The government has pledged an extra £70m for reablement services in England over the next six months to support an estimated 35,000 people leaving hospital.
Health secretary Andrew Lansley said the funding, which will be allocated to primary care trusts and shared across the health and social care system, would help people regain their independence and remain in their own homes.
The announcement follows a Community Care investigation which found 22% of councils in England was illegally charging service users for reablement packages of care.
Our findings prompted the government to promise guidance instructing councils not to charge, while one local authority, West Sussex, suspended its charges as a result.
Richard Jones, president of the Association of Directors of Adult Social Services, said the announcement was “good news” following the association’s call for tighter integration of health and social care services.
“This is an encouraging first step towards ensuring that sensible, effective preventive services can be put in place quickly and carefully so that the NHS can be spared the expense of unnecessary and disruptive readmissions,” he said.
However, he stressed that the funding should build on existing services that both support people to return home and prevent the need for readmission into hospital or residential and nursing care.
“The resource, and the requirement to agree joint plans for its use, signal an important step on the necessary journey to further integration,” he said.
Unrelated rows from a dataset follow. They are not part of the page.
(* ===== verification/Pipeline.v ===== *)
(** * The pipeline executor (crates/core/src/pipeline.rs)

    The definitions follow the functions of the source one by one.  An [async fn]
    is a [proc] over the run's [world]; a fallible one returns a [result] whose
    error is an [exn]: an [ExecutionError], or a panic unwinding. *)

From S2P Require Import Prelude Text Json DataPoint Models Provenance Proc Task.
From Stdlib Require Import ZArith.
Local Open Scope cog_scope.

(** ** Retry policy *)

(** A [Duration], in nanoseconds. *)
Notation Duration := N (only parsing).
Definition DURATION_MAX : N := ((2 ^ 64 - 1) * 1000000000 + 999999999)%N.
Definition u32_MAX : N := (2 ^ 32 - 1)%N.

(** [u32::checked_pow] *)
Definition checked_pow (base exp : N) : option N :=
  let r := (base ^ exp)%N in if (r <=? u32_MAX)%N then Some r else None.

(** [Duration * u32]; [None] is the overflow panic. *)
Definition duration_mul (d : Duration) (n : N) : option Duration :=
  let r := (d * n)%N in if (r <=? DURATION_MAX)%N then Some r else None.

Inductive RetryDelay :=
  | Constant (d : Duration)
  | Exponential (base : Duration) (factor : N).

Definition exponential (base : Duration) : RetryDelay := Exponential base 2.

Inductive RetryPolicy :=
  | NoRetry
  | Limited (max_attempts : positive) (delay : RetryDelay).

(** [RetryPolicy::max_attempts] *)
Definition max_attempts (p : RetryPolicy) : nat :=
  match p with NoRetry => 1 | Limited n _ => Pos.to_nat n end.

(** [RetryDelay::compute] *)
Definition compute (d : RetryDelay) (retry_index : nat) : option Duration :=
  match d with
  | Constant d => Some d
  | Exponential base factor =>
      duration_mul base (default u32_MAX (checked_pow factor (N.of_nat retry_index)))
  end.

(** [RetryPolicy::delay]; the inner option is [compute]'s panic. *)
Definition delay (p : RetryPolicy) (retry_index : nat) : option (option Duration) :=
  match p with NoRetry => None | Limited _ d => Some (compute d retry_index) end.

(** ** Runs, their status and their errors *)

Notation DataIdFn := (Value → option string).

Inductive PipelineRunStatus := Started | Completed | Errored.

(** [Display] *)
Definition PipelineRunStatus_to_string (s : PipelineRunStatus) : string :=
  match s with Started => "STARTED" | Completed => "COMPLETED" | Errored => "ERRORED" end.

(** Times are milliseconds since the epoch. *)
Record PipelineRunInfo := {
  ri_run_id : uuid;
  ri_pipeline_id : uuid;
  ri_pipeline_name : string;
  ri_user_id : option uuid;
  ri_tenant_id : option uuid;
  ri_dataset_id : option uuid;
  ri_status : PipelineRunStatus;
  ri_started_at : Z;
  ri_completed_at : option Z;
  ri_recovery_lock : option uuid;
}.

(** [run_info.status = status; run_info.completed_at = Some(now)] *)
Definition ri_finish (status : PipelineRunStatus) (now : Z) (r : PipelineRunInfo)
    : PipelineRunInfo := {|
  ri_run_id := ri_run_id r;
  ri_pipeline_id := ri_pipeline_id r;
  ri_pipeline_name := ri_pipeline_name r;
  ri_user_id := ri_user_id r;
  ri_tenant_id := ri_tenant_id r;
  ri_dataset_id := ri_dataset_id r;
  ri_status := status;
  ri_started_at := ri_started_at r;
  ri_completed_at := Some now;
  ri_recovery_lock := ri_recovery_lock r;
|}.

Inductive TaskStatus :=
  | TsStarted
  | TsRetrying (attempt : nat) (error : string)
  | TsSucceeded
  | TsFailed (attempts : nat) (error : string).

Inductive PipelineStatus :=
  | PsStarted (task_count : nat)
  | PsSucceeded (output_count : nat)
  | PsFailed (task_index : nat) (error : string)
  | PsCancelled
  | PsItemSkipped (data_id : string).

Inductive ExecutionError :=
  | TaskFailed (task_index attempts : nat) (source : TaskError)
  | Cancelled
  | NoTasks
  | InvalidConfig (reason : string)
  | RunRecordFailed (reason : string).

(** [Display] *)
Definition ExecutionError_to_string (e : ExecutionError) : string :=
  match e with
  | TaskFailed task_index attempts source =>
      "task " +:+ pretty task_index +:+ " failed after " +:+ pretty attempts +:+
      " attempt(s): " +:+ source
  | Cancelled => "pipeline was cancelled"
  | NoTasks => "pipeline has no tasks"
  | InvalidConfig reason => "invalid pipeline configuration: " +:+ reason
  | RunRecordFailed reason => "the run's COMPLETED record could not be written: " +:+ reason
  end.

Inductive exn := Throw (e : ExecutionError) | Panicked.

(** ** Interfaces to the run's collaborators *)

(** What the executor asks of the [CancellationToken]. *)
Class Cancellation (S : Type) := { is_cancelled : S → bool }.

(** The trait [ExecStatusManager] (exec_status.rs). *)
Class ExecStatusManager (S : Type) := {
  is_completed : string → string → option uuid → S → S * result TaskError bool;
  mark_completed : string → string → option uuid → S → S * result TaskError unit;
  mark_failed : string → string → option uuid → string → S → S * result TaskError unit;
  stamp_provenance :
    string → string → string → option uuid → option string → S → S * result TaskError unit;
}.

(** [NoopExecStatusManager] *)
Definition NoopExecStatusManager (S : Type) : ExecStatusManager S := {|
  is_completed _ _ _ s := (s, Ok false);
  mark_completed _ _ _ s := (s, Ok tt);
  mark_failed _ _ _ _ s := (s, Ok tt);
  stamp_provenance _ _ _ _ _ s := (s, Ok tt);
|}.

(** The trait [PipelineWatcher]: its callbacks are recorded in the log; only
    [on_pipeline_run_completed] answers. *)
Class PipelineWatcher (S : Type) := {
  on_pipeline_run_completed : PipelineRunInfo → nat → S → S * result string unit;
}.

(** [NoopWatcher] and every watcher that keeps the default method. *)
Definition NoopWatcher (S : Type) : PipelineWatcher S :=
  {| on_pipeline_run_completed _ _ s := (s, Ok tt) |}.

(** The calls the executor makes to the watcher, the status manager, the limiter,
    the clock and the tasks, as they happen. *)
Inductive event :=
  | EvPipeline (pipeline_id : uuid) (status : PipelineStatus)
  | EvRunStarted (run : PipelineRunInfo)
  | EvRunCompleted (run : PipelineRunInfo) (output_count : nat)
  | EvRunErrored (run : PipelineRunInfo) (error : string)
  | EvTask (pipeline_id : uuid) (task_index : nat) (task_name : option string)
      (total_tasks : nat) (status : TaskStatus)
  | EvTaskStarted (run : PipelineRunInfo) (task_name : string) (task_index : nat)
  | EvTaskCompleted (run : PipelineRunInfo) (task_name : string) (result_count : nat)
  | EvTaskErrored (run : PipelineRunInfo) (task_name : string) (error : string)
  | EvIsCompleted (data_id : string)
  | EvMarkCompleted (data_id : string)
  | EvMarkFailed (data_id : string) (error : string)
  | EvStampProvenance (data_id : string) (node_set : option string)
  | EvAcquire
  | EvSleep (d : Duration)
  | EvCall (task_index : nat)
  | EvCallBatch (task_index : nat) (batch_len : nat)
  | EvProgress (task_index : nat).

(** The state a run shares with its tasks and its environment: the provenance
    visited set, the log, the tasks' own state and the schedule. *)
Record world (S : Type) := {
  w_visited : gset uuid;
  w_log : list event;
  w_state : S;
  w_sched : nat → bool;
}.
Arguments w_visited {S}.
Arguments w_log {S}.
Arguments w_state {S}.
Arguments w_sched {S}.

Definition set_visited {S} (v : gset uuid) (w : world S) : world S :=
  {| w_visited := v; w_log := w_log w; w_state := w_state w; w_sched := w_sched w |}.
Definition set_state {S} (s : S) (w : world S) : world S :=
  {| w_visited := w_visited w; w_log := w_log w; w_state := s; w_sched := w_sched w |}.
Definition add_event {S} (e : event) (w : world S) : world S :=
  {| w_visited := w_visited w; w_log := w_log w ++ [e]; w_state := w_state w;
     w_sched := w_sched w |}.

#[export] Instance world_scheduler S : Scheduler (world S) := {|
  choose w := w_sched w 0;
  advance w := {| w_visited := w_visited w; w_log := w_log w; w_state := w_state w;
                  w_sched := λ n, w_sched w (Datatypes.S n) |};
|}.

(** [usize as i32] *)
Definition as_i32 (n : nat) : Z := ((Z.of_nat n + 2 ^ 31) mod 2 ^ 32 - 2 ^ 31)%Z.

(** The inputs of a [ProvenanceContext], gathered once per task. *)
Record ProvenanceInputs := {
  pi_pipeline_name : string;
  pi_task_name : string;
  pi_user_label : option string;
  pi_input_node_set : option string;
  pi_input_content_hash : option string;
  pi_task_rank : Z;
}.

(** [ProvenanceInputs::ctx] *)
Definition pi_ctx (i : ProvenanceInputs) : ProvenanceContext := {|
  pc_pipeline_name := pi_pipeline_name i;
  pc_task_name := pi_task_name i;
  pc_user_label := pi_user_label i;
  pc_node_set := pi_input_node_set i;
  pc_content_hash := pi_input_content_hash i;
  pc_task_rank := Some (pi_task_rank i);
|}.

(** ** The executor *)
Section executor.
Context {S : Type} `{Cancellation S, ExecStatusManager S, PipelineWatcher S}.
Context (uuid_to_string : uuid → string).
Context (new_v5 : uuid → string → uuid).

Notation TaskInfo := (TaskInfo S).
Notation world := (world S).
Notation M A := (proc world (result exn A)).

Record Pipeline := {
  p_id : uuid;
  p_name : option string;
  p_description : string;
  p_tasks : list TaskInfo;
  p_retry_policy : RetryPolicy;
  p_batch_size : nat;
  p_data_id_fn : option DataIdFn;
  p_concurrency : nat;
  p_rate_limiter : option (proc S unit);
  p_recovery_lock : option uuid;
}.

(** [Pipeline::new]: [id] is the fresh [Uuid::new_v4()]. *)
Definition Pipeline_new (id : uuid) (description : string) : Pipeline := {|
  p_id := id; p_name := None; p_description := description; p_tasks := [];
  p_retry_policy := NoRetry; p_batch_size := 32; p_data_id_fn := None; p_concurrency := 1;
  p_rate_limiter := None; p_recovery_lock := None;
|}.

(** Constant for a run (for an item: [env_ctx]). *)
Record ExecEnv := {
  env_policy : RetryPolicy;
  env_default_batch_size : nat;
  env_pipeline_id : uuid;
  env_pipeline_name : option string;
  env_total_tasks : nat;
  env_ctx : TaskContext;
  env_data_id_fn : option DataIdFn;
  env_run_info : PipelineRunInfo;
  env_rate_limiter : option (proc S unit);
}.

(** [ExecEnv::with_ctx] *)
Definition with_ctx (ctx : TaskContext) (env : ExecEnv) : ExecEnv := {|
  env_policy := env_policy env;
  env_default_batch_size := env_default_batch_size env;
  env_pipeline_id := env_pipeline_id env;
  env_pipeline_name := env_pipeline_name env;
  env_total_tasks := env_total_tasks env;
  env_ctx := ctx;
  env_data_id_fn := env_data_id_fn env;
  env_run_info := env_run_info env;
  env_rate_limiter := env_rate_limiter env;
|}.

Definition emit (e : event) : proc world unit := modify (add_event e).
Definition check_cancelled : proc world bool := read (λ w, is_cancelled (w_state w)).
Definition throw {A} (e : ExecutionError) : M A := Ret (Err (Throw e)).
Definition panic {A} : M A := Ret (Err Panicked).
Definition ok {A} (a : A) : M A := Ret (Ok a).

(** The tasks' state is a part of the world. *)
Definition on_state {A} (f : S → S * A) : proc world A :=
  step (λ w, let '(s, a) := f (w_state w) in (set_state s w, a)).
Definition in_state {A} (p : proc S A) : proc world A := zoom w_state set_state p.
Lansley added: “Reablement will give opportunities for the NHS and councils, by working together locally, to make savings. Services of this kind have shown dramatic benefits in supporting people and cutting readmission to hospital. Our objective is for people to be once again independent in their own homes.”
The £70m for reablement funding has come from savings from central Department of Health budgets. It will be issued from next month onwards and covers the remainder of this financial year.